BEGIN INFORMATION SUPPLIED

(* ===== verification/Observer.v ===== *)
(** * Observer callbacks (src/observer.go)

    Hooks run inline, where a panic is recovered and counted, or on the
    dispatcher's goroutine behind a bounded queue that drops rather than
    blocks.  [emit] is the shape all six helpers share. *)

From S2P Require Import Prelude Sink.
Local Open Scope Z_scope.
Local Open Scope go_scope.

Module Observer.

Section dispatcher.
Context {A : Type}.

(** [dispatcher]: the channel's contents and capacity, and the count. *)
Record dispatcher := Dispatcher { ch : list A; cap : Z; d_dropped : Z }.

Definition newDispatcher (queue : Z) : dispatcher := Dispatcher [] queue 0.

(** [post] never blocks. *)
Definition post (f : A) (d : dispatcher) : dispatcher :=
  if len (ch d) <? cap d then Dispatcher (ch d ++ [f]) (cap d) (d_dropped d)
  else Dispatcher (ch d) (cap d) (d_dropped d +u 1).

(** [run] takes the next hook from the channel, *)
Definition receive (d : dispatcher) : option (A * dispatcher) :=
  match ch d with
  | [] => None
  | f :: fs => Some (f, Dispatcher fs (cap d) (d_dropped d))
  end.

(** and [call] counts a panic of it. *)
Definition called (r : Sink.call unit) (d : dispatcher) : dispatcher :=
  Dispatcher (ch d) (cap d) (match r with Sink.Returned _ => d_dropped d | Sink.Panicked _ => d_dropped d +u 1 end).

Definition runOne (hook : A → Sink.call unit) (d : dispatcher) : option (A * dispatcher) :=
  match receive d with
  | None => None
  | Some (f, d) => Some (f, called (hook f) d)
  end.

(** Events posted and turns of the dispatcher, interleaved. *)
Inductive action := Post (f : A) | Run.

(** The dispatcher and the hooks it ran, in order. *)
Fixpoint play (hook : A → Sink.call unit) (acts : list action) (d : dispatcher) : dispatcher * list A :=
  match acts with
  | [] => (d, [])
  | Post f :: acts => play hook acts (post f d)
  | Run :: acts =>
      match runOne hook d with
      | None => play hook acts d
      | Some (f, d) => let '(d, ran) := play hook acts d in (d, f :: ran)
      end
  end.

Definition posted (acts : list action) : list A :=
  omap (λ a, match a with Post f => Some f | Run => None end) acts.

Definition panics (hook : A → Sink.call unit) (fs : list A) : Z :=
  len (List.filter (λ f, match hook f with Sink.Panicked _ => true | _ => false end) fs).
Definition completed (hook : A → Sink.call unit) (fs : list A) : Z :=
  len (List.filter (λ f, match hook f with Sink.Panicked _ => false | _ => true end) fs).

Lemma split_count hook fs : panics hook fs + completed hook fs = len fs.
Proof.
  unfold panics, completed. induction fs as [|f fs IH]; [done|]. simpl.
  destruct (hook f); rewrite ?len_cons; lia.
Qed.

Lemma play_spec hook acts : ∀ d d' ran,
  play hook acts d = (d', ran) → 0 <= d_dropped d → len (ch d) <= cap d →
  d_dropped d + len (ch d) + len (posted acts) < 18446744073709551616 →
  len (ch d') <= cap d ∧ cap d' = cap d ∧
  ran ++ ch d' `sublist_of` ch d ++ posted acts ∧
  d_dropped d + len (ch d) + len (posted acts) = d_dropped d' + completed hook ran + len (ch d').
Proof.
  induction acts as [|a acts IH]; intros d d' ran H H0 Hc Hb; cbn [play] in H.
  { injection H as <- <-. simpl. rewrite app_nil_r. split; [done|]. split; [done|]. split; [done|].
    unfold completed. simpl. rewrite len_nil. lia. }
  pose proof (len_nonneg (ch d)) as Hl. destruct a as [f|].
  - change (posted (Post f :: acts)) with (f :: posted acts) in *. rewrite len_cons in *.
    pose proof (len_nonneg (posted acts)).
    unfold post in H. case_if; apply IH in H as (K1 & K2 & K3 & K4); simpl in *; try lia.
    + rewrite len_app, len_cons, len_nil in *. split; [done|]. split; [done|].
      split; [by rewrite <- app_assoc in K3 | lia].
    + rewrite len_app, len_cons, len_nil. lia.
    + rewrite len_app, len_cons, len_nil. lia.
    + rewrite u64_id in K4 by (unfold is_u64; lia). split; [done|]. split; [done|]. split; [|lia].
      etrans; [exact K3|]. apply sublist_app; [done | by apply sublist_cons].
    + rewrite u64_id by (unfold is_u64; lia). lia.
    + rewrite u64_id by (unfold is_u64; lia). lia.
  - change (posted (Run :: acts)) with (posted acts) in *. pose proof (len_nonneg (posted acts)).
    unfold runOne, receive in H. destruct (ch d) as [|f fs] eqn:Ech; [apply IH in H; rewrite ?Ech in *; done|].
    rewrite len_cons in *. pose proof (len_nonneg fs).
    destruct (play hook acts _) as [d2 ran2] eqn:Ep. injection H as <- <-.
    apply IH in Ep as (K1 & K2 & K3 & K4); simpl in *.
    + split; [done|]. split; [done|]. split; [by apply sublist_skip|].
      unfold completed in *. simpl. destruct (hook f); rewrite ?len_cons;
        [lia|]. rewrite u64_id in K4 by (unfold is_u64; lia). lia.
    + destruct (hook f); [lia|]. rewrite u64_id by (unfold is_u64; lia). lia.
    + lia.
    + destruct (hook f); [lia|]. rewrite u64_id by (unfold is_u64; lia). lia.
Qed.

(** An asynchronous observer loses nothing unaccounted.  However posts and
    turns of the dispatcher interleave and whichever hooks panic, the hooks run
    are events posted, in the order posted and each at most once; and every
    event posted has run to its end, is still queued, or is counted in
    [ObserverDropped].  The queue never exceeds its size. *)
Theorem observer_events_accounted hook acts queue :
  0 <= queue → len (posted acts) < 18446744073709551616 →
  let '(d, ran) := play hook acts (newDispatcher queue) in
  ran ++ ch d `sublist_of` posted acts ∧
  len (posted acts) = completed hook ran + len (ch d) + d_dropped d ∧ len (ch d) <= queue.
Proof.
  intros Hq Hb. assert (L0 : len (@nil A) = 0) by done.
  destruct (play hook acts (newDispatcher queue)) as [d ran] eqn:E.
  apply play_spec in E as (K1 & _ & K3 & K4); simpl in *; try lia.
  split; [done|]. split; [lia | done].
Qed.
End dispatcher.
Arguments action : clear implicits.
Arguments dispatcher : clear implicits.

Lemma observer_events_accounted_witness :
  let hook (n : nat) := if (n =? 2)%nat then Sink.Panicked 0 else Sink.Returned tt in
  let '(d, ran) := play hook [Post 1%nat; Post 2%nat; Post 3%nat; Run; Run; Post 4%nat] (newDispatcher 2) in
  ran ++ ch d `sublist_of` [1; 2; 3; 4]%nat ∧ d_dropped d = 2.
Proof.
  pose proof (observer_events_accounted (λ n : nat, if (n =? 2)%nat then Sink.Panicked 0 else Sink.Returned tt)
    [Post 1%nat; Post 2%nat; Post 3%nat; Run; Run; Post 4%nat] 2 ltac:(lia) ltac:(done)) as H.
  simpl in *. split; [exact (proj1 H) | done].
Defined.

End Observer.
(** Observers cannot disturb the pipeline.  Two buffers that differ only in
    their observer (which hooks are set, whether they run inline or behind the
    dispatcher, which of them panic) stay the same in everything else, capacity,
    marks, counters, errors and wake-ups included, whatever the goroutines do and
    however their effects interleave; and report the same statistics except for
    [ObserverDropped]. *)
Theorem observers_do_not_interfere {T} (acts : list (action T)) b b' now durable :
  unobserved b b' →
  unobserved (foldl act b acts) (foldl act b' acts) ∧
  aside (statsOf now durable (foldl act b acts)) = aside (statsOf now durable (foldl act b' acts)).
Proof.
  intros H. assert (E : unobserved (foldl act b acts) (foldl act b' acts)) by (by apply acts_proper).
  split; [exact E | exact (stats_proper now durable _ _ E)].
Qed.

(** ** Counters and callbacks move together *)

Definition dropOf (e : event) : Z := match e with EvDrop n _ => n | _ => 0 end.
Definition writeOf (e : event) : Z := match e with EvWrite n _ => n | _ => 0 end.
Definition deadOf (e : event) : Z := match e with EvDeadLetter n => n | _ => 0 end.
Definition panicOf (o : Observer) (e : event) : Z :=
  match hookOf o e with Some (Panicked _) => 1 | _ => 0 end.
Definition total (f : event → Z) (l : list event) : Z := foldr (λ e z, f e + z) 0 l.

Lemma total_snoc f l e : total f (l ++ [e]) = total f l + f e.
Proof. induction l as [|x l IH]; simpl; [lia|]. rewrite IH. lia. Qed.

END INFORMATION SUPPLIED

EXERCISE REQUIREMENTS: Please return every line from the material above where the string "foldl" occurs.

RESULT:
  unobserved (foldl act b acts) (foldl act b' acts) ∧
  aside (statsOf now durable (foldl act b acts)) = aside (statsOf now durable (foldl act b' acts)).
  intros H. assert (E : unobserved (foldl act b acts) (foldl act b' acts)) by (by apply acts_proper).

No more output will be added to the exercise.